Prompt -
Once the line containing "- by rewrite E." has been printed, stop; print every line before it exactly, starting at the top of the material below.

Records for this exercise -
::::
Lemma check_solution_ok st ths hs : Forall2 thread_ok ths hs -> (forall f, f ∈ (hs ≫= found_of) -> stream_isAttack st f = true) ->
  forall n, check_solution st ths n = Some (n + Z.of_nat (length (hs ≫= found_of))).
Proof.
  induction 1 as [|th h ths hs [Hv _] _ IH]; intros Hf n; cbn [check_solution]; [simpl; f_equal; lia|].
  pose proof Hv as (Hsz & _). unfold Vector.vector_getSize. rewrite Hsz, Nat2Z.id.
  assert (Hc : check_errors (length (found_of h)) 0 st (errorVector th) = Some ()).
  { apply (check_errors_ok st _ (found_of h) Hv) with (i := 0%nat); [|done]. intros. apply Hf. rewrite bind_cons. set_solver. }
  rewrite Hc. cbn [mbind option_bind].
  rewrite IH; [|intros; apply Hf; rewrite bind_cons; set_solver]. rewrite bind_cons, length_app. f_equal. lia.
Qed.

Lemma start_running packets flows all st n held v d numThread : stream_made st n held all flows -> packets = packets_of st ->
  Vector.repr v [] -> decoder_inv packets flows all [] d [] ->
  running packets flows all (mkState (packetQueue st) d (replicate numThread (mkThread Get v))) [] all [] (replicate numThread (mkHand [] [] [])).
Proof.
  intros Hs -> Hv Hd. assert (E : forall B (f : hand -> list B), f (mkHand [] [] []) = [] -> replicate numThread (mkHand [] [] []) ≫= f = []).
  { intros B f Hf. induction numThread as [|k IH]; [done|]. csimpl. by rewrite Hf, IH. }
  split; cbn [decoderPtr input threads].
  - done.
  - by intros x ?%elem_of_nil.
  - apply Hs.
  - by rewrite E.
  - intros th [-> _]%elem_of_replicate. done.
  - simpl. apply zsum_nonneg. intros x _. unfold waits. case_match; lia.
  - apply Forall2_replicate. split; done.
  - rewrite !E by done. rewrite (completed_nil _ _ all (sm_cut _ _ _ _ _ Hs)). done.
Qed.

(** The number of attacks among the numbered strings. *)
Lemma attacks_numbered flows : length (attacks (named <$> numbered flows)) = length (filter (fun x => attack x.1 = true) flows).
Proof.
  unfold attacks. rewrite length_fmap. unfold numbered. rewrite fmap_imap.
  enough (H : forall g : nat -> Z, length (filter (fun x => attack x.2 = true) (imap (fun i x => (g i, x.1)) flows)) =
    length (filter (fun x => attack x.1 = true) flows)) by exact (H (fun n => Z.of_nat n + 1)).
  induction flows as [|[st k] l IH]; intros g; [done|]. rewrite imap_cons, !filter_cons. simpl. pose proof (IH (g ∘ S)) as IH'.
  case_decide; simpl; by rewrite <- IH'.
Qed.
::::
Output -
Lemma check_solution_ok st ths hs : Forall2 thread_ok ths hs -> (forall f, f ∈ (hs ≫= found_of) -> stream_isAttack st f = true) ->
  forall n, check_solution st ths n = Some (n + Z.of_nat (length (hs ≫= found_of))).
Proof.
  induction 1 as [|th h ths hs [Hv _] _ IH]; intros Hf n; cbn [check_solution]; [simpl; f_equal; lia|].
  pose proof Hv as (Hsz & _). unfold Vector.vector_getSize. rewrite Hsz, Nat2Z.id.
  assert (Hc : check_errors (length (found_of h)) 0 st (errorVector th) = Some ()).
  { apply (check_errors_ok st _ (found_of h) Hv) with (i := 0%nat); [|done]. intros. apply Hf. rewrite bind_cons. set_solver. }
  rewrite Hc. cbn [mbind option_bind].
  rewrite IH; [|intros; apply Hf; rewrite bind_cons; set_solver]. rewrite bind_cons, length_app. f_equal. lia.
Qed.

Lemma start_running packets flows all st n held v d numThread : stream_made st n held all flows -> packets = packets_of st ->
  Vector.repr v [] -> decoder_inv packets flows all [] d [] ->
  running packets flows all (mkState (packetQueue st) d (replicate numThread (mkThread Get v))) [] all [] (replicate numThread (mkHand [] [] [])).
Proof.
  intros Hs -> Hv Hd. assert (E : forall B (f : hand -> list B), f (mkHand [] [] []) = [] -> replicate numThread (mkHand [] [] []) ≫= f = []).
  { intros B f Hf. induction numThread as [|k IH]; [done|]. csimpl. by rewrite Hf, IH. }
  split; cbn [decoderPtr input threads].
  - done.
  - by intros x ?%elem_of_nil.
  - apply Hs.
  - by rewrite E.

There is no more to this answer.